== EXERCISE DESCRIPTION ==
Write out each line of the entries below that holds the word "BoundaryPoint".

[Stored entries]
(** [coordinates[k] = x;] *)
Definition set_coordinate (k : nat) (x : Eigen.Index) : M Frame unit :=
  fun fr => (mkFrame (set (coordinates fr) k x) (velocity_tensor fr), Normal).

(** [f(time_step, node)]: invoking an empty [std::function] throws. *)
Definition call (f : update_function) (time_step : double)
    (node : BoundaryPoint) : M Frame double :=
  match f with
  | Some target => ret (target time_step node)
  | None => throw bad_function_call
  end.

(** [velocity_tensor(coordinates) = val;] *)
Definition store (val : double) : M Frame unit :=
  fun fr =>
    match Eigen.assign (velocity_tensor fr)
            (to_list (S dim) (coordinates fr)) val with
    | Some t => (mkFrame (coordinates fr) t, Normal)
    | None => (fr, Throw assertion_failure)
    end.

(** The body of the loop over nodes: copy the node's coordinates into
    the index array, then for each dimension [j] select component [j],
    evaluate the [j]-th update function and store its value. *)
Definition update_node (fns : array update_function) (time_step : double)
    (node : BoundaryPoint) : M Frame unit :=
  (for_range dim (fun k => set_coordinate k (coords node k)) ;;
   for_range dim (fun j =>
     set_coordinate dim (Z.of_nat j) ;;
     val <- call (fns j) time_step node ;;
     store val))%cmd.

(** [Eigen::array<Eigen::Index, dim+1> coordinates;] is not
    initialised; the model starts it at zero, and [update_node_stores]
    below shows that no run depends on that choice. *)
Definition indeterminate : array Eigen.Index := fun _ => 0.


(** *** The stores of a run

    What a run does to the velocity tensor is a sequence of store
    requests: a cell, and the value to put there, or no value when the
    update function is empty. *)
Definition store_request : Type := list Eigen.Index * option double.

(** The requests are served in order; the first one that cannot be
    served ends the run with its exception. *)
Fixpoint apply_stores (ws : list store_request) (t : Eigen.Tensor)
  : Eigen.Tensor * result unit :=
  match ws with
  | [] => (t, Normal)
  | (_, None) :: _ => (t, Throw bad_function_call)
  | (idx, Some val) :: ws' =>
      match Eigen.assign t idx val with
      | Some t' => apply_stores ws' t'
      | None => (t, Throw assertion_failure)
      end
  end.

(** The cells of a node, one per dimension: its coordinates followed
    by the direction index. *)
Definition node_cells (node : BoundaryPoint) : list (list Eigen.Index) :=
  map (fun j => Point node ++ [Z.of_nat j]) (seq 0 dim).

(** The requests of one pass of the loop body. *)
Definition node_stores (fns : array update_function) (time_step : double)
    (node : BoundaryPoint) : list store_request :=
  map (fun j => (Point node ++ [Z.of_nat j],
                 option_map (fun target => target time_step node) (fns j)))
      (seq 0 dim).

(** A command performs [ws] when, from every frame, it changes the
    tensor and completes as serving [ws] does. *)
Definition performs (c : M Frame unit) (ws : list store_request) : Prop :=
  forall fr,
    (velocity_tensor (fst (c fr)), snd (c fr)) =
    apply_stores ws (velocity_tensor fr).

Lemma apply_stores_app ws1 ws2 t :
  apply_stores (ws1 ++ ws2) t =
  match apply_stores ws1 t with
  | (t', Return _) => apply_stores ws2 t'
  | (t', Throw e) => (t', Throw e)
  end.
Proof.
  revert t. induction ws1 as [|[idx [val|]] ws1 IH]; intros t; simpl.
  - reflexivity.
  - destruct (Eigen.assign t idx val); [apply IH | reflexivity].
  - reflexivity.
Qed.

Lemma performs_skip : performs skip [].
Proof. intros fr. reflexivity. Qed.

Lemma performs_bind c1 c2 ws1 ws2 :
  performs c1 ws1 -> performs c2 ws2 ->
  performs (bind c1 (fun _ => c2)) (ws1 ++ ws2).
Proof.
  intros H1 H2 fr. rewrite apply_stores_app, <- (H1 fr).
  unfold bind. destruct (c1 fr) as [fr1 [[]|e]]; simpl; [apply H2 | reflexivity].
Qed.

Lemma performs_for_each {A} (l : list A) (body : A -> M Frame unit)
    (w : A -> list store_request) :
  (forall x, In x l -> performs (body x) (w x)) ->
  performs (for_each l body) (flat_map w l).
Proof.
  induction l as [|x l IH]; intros H; simpl.
  - apply performs_skip.
  - apply performs_bind; [apply H; now left|].
    apply IH. intros y Hy. apply H. now right.
Qed.

(** The first inner loop leaves the node's coordinates in the first
    [dim] slots of the index array, whatever was there. *)
Lemma copy_coordinates node (l : list nat) : forall fr,
  exists c,
    for_each l (fun k => set_coordinate k (coords node k)) fr
      = (mkFrame c (velocity_tensor fr), Normal) /\
    (forall k, In k l -> c k = coords node k) /\
    (forall k, ~ In k l -> c k = coordinates fr k).
Proof.
  induction l as [|k0 l IH]; intros fr; simpl.
  - exists (coordinates fr). split; [destruct fr; reflexivity|].
    split; [intros k []|reflexivity].
  - unfold bind, set_coordinate at 1.
    destruct (IH (mkFrame (set (coordinates fr) k0 (coords node k0))
                    (velocity_tensor fr))) as (c & E & Hin & Hout).
    exists c. split; [exact E|]. simpl in Hout. split.
    + intros k [<-|Hk]; [|auto].
      destruct (in_dec Nat.eq_dec k0 l) as [Hl|Hl]; [auto|].
      rewrite (Hout _ Hl). apply set_same.
    + intros k Hk. simpl in Hk. rewrite Hout by tauto.
      apply set_other. intros ->. tauto.
Qed.

(** One step of the second inner loop, from a frame whose index array
    already holds the node's coordinates. *)
Lemma store_component fns time_step node j fr :
  (forall k, (k < dim)%nat -> coordinates fr k = coords node k) ->
  (set_coordinate dim (Z.of_nat j) ;;
   val <- call (fns j) time_step node ;;
   store val)%cmd fr =
  let c := set (coordinates fr) dim (Z.of_nat j) in
  match fns j with
  | None => (mkFrame c (velocity_tensor fr), Throw bad_function_call)
  | Some target =>
      match Eigen.assign (velocity_tensor fr) (Point node ++ [Z.of_nat j])
              (target time_step node) with
      | Some t' => (mkFrame c t', Normal)
      | None => (mkFrame c (velocity_tensor fr), Throw assertion_failure)
      end
  end.
Proof.
  intros Hc.
  assert (Hidx : to_list (S dim) (set (coordinates fr) dim (Z.of_nat j))
                 = Point node ++ [Z.of_nat j]).
  { rewrite to_list_S, set_same. f_equal. apply to_list_ext.
    intros k Hk. rewrite set_other by lia. auto. }
  unfold bind, set_coordinate, call.
  destruct (fns j) as [target|]; [|reflexivity].
  unfold ret, store. cbn [coordinates velocity_tensor]. rewrite Hidx.
  destruct (Eigen.assign _ _ _); reflexivity.
Qed.

Lemma store_components fns time_step node (l : list nat) : forall fr,
  (forall k, (k < dim)%nat -> coordinates fr k = coords node k) ->
  let r := for_each l (fun j =>
             set_coordinate dim (Z.of_nat j) ;;
             val <- call (fns j) time_step node ;;
             store val)%cmd fr in
  (velocity_tensor (fst r), snd r) =
  apply_stores
    (map (fun j => (Point node ++ [Z.of_nat j],
                    option_map (fun target => target time_step node) (fns j))) l)
    (velocity_tensor fr).
Proof.
  induction l as [|j l IH]; intros fr Hc; [reflexivity|].
  cbn zeta in *. cbn [for_each map apply_stores].
  pose proof (store_component fns time_step node j fr Hc) as E. cbn zeta in E.
  destruct (fns j) as [target|]; cbn [option_map];
    [|rewrite (bind_Throw _ _ _ _ _ E); reflexivity].
  destruct (Eigen.assign (velocity_tensor fr) (Point node ++ [Z.of_nat j])
              (target time_step node)) as [t'|];
    [|rewrite (bind_Throw _ _ _ _ _ E); reflexivity].
  rewrite (bind_Return _ _ _ _ _ E).
  apply (IH (mkFrame _ t')). simpl. intros k Hk.
  rewrite set_other by lia. auto.
Qed.

(** One pass of the loop body serves the node's requests, from any
    contents of the index array. *)
Lemma update_node_stores fns time_step node :
  performs (update_node fns time_step node) (node_stores fns time_step node).
Proof.
  intros fr. unfold update_node, for_range.
  destruct (copy_coordinates node (seq 0 dim) fr) as (c & E & Hin & _).
  rewrite (bind_Return _ _ _ _ _ E).
  pose proof (store_components fns time_step node (seq 0 dim)
                (mkFrame c (velocity_tensor fr))) as H.
  cbn zeta in H. simpl velocity_tensor in H. apply H.
  simpl. intros k Hk. apply Hin. apply in_seq. lia.
Qed.

End Definitions.

(** *** Serving store requests: what can be read afterwards *)
Section Stores.
Context {L : Lattice}.

Lemma apply_stores_dimensions ws : forall t,
  Eigen.dimensions (fst (apply_stores ws t)) = Eigen.dimensions t.
Proof.
  induction ws as [|[idx [val|]] ws IH]; intros t; simpl; try reflexivity.
  destruct (Eigen.assign t idx val) as [t'|] eqn:E; [|reflexivity].
  rewrite IH. eapply Eigen.assign_dimensions; eauto.
Qed.

Lemma apply_stores_allocated ws : forall t,
  Eigen.allocated t -> Eigen.allocated (fst (apply_stores ws t)).
Proof.
  induction ws as [|[idx [val|]] ws IH]; intros t Hal; simpl; try assumption.
  destruct (Eigen.assign t idx val) as [t'|] eqn:E; [|assumption].
  apply IH. eapply Eigen.assign_allocated; eauto.
Qed.

(** Frame: a cell that no request names reads as before, however the
    run ends. *)
Lemma apply_stores_frame ws idx : forall t,
  ~ In idx (map fst ws) ->
  Eigen.coeff (fst (apply_stores ws t)) idx = Eigen.coeff t idx.
Proof.
  induction ws as [|[i [val|]] ws IH]; intros t Hn; simpl; try reflexivity.
  simpl in Hn.
  destruct (Eigen.assign t i val) as [t'|] eqn:E; [|reflexivity].
  rewrite IH by tauto.
  eapply Eigen.coeff_assign_other; eauto.
Qed.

== ANSWER TO THIS EXERCISE ==
    (node : BoundaryPoint) : M Frame double :=
    (node : BoundaryPoint) : M Frame unit :=
Definition node_cells (node : BoundaryPoint) : list (list Eigen.Index) :=
    (node : BoundaryPoint) : list store_request :=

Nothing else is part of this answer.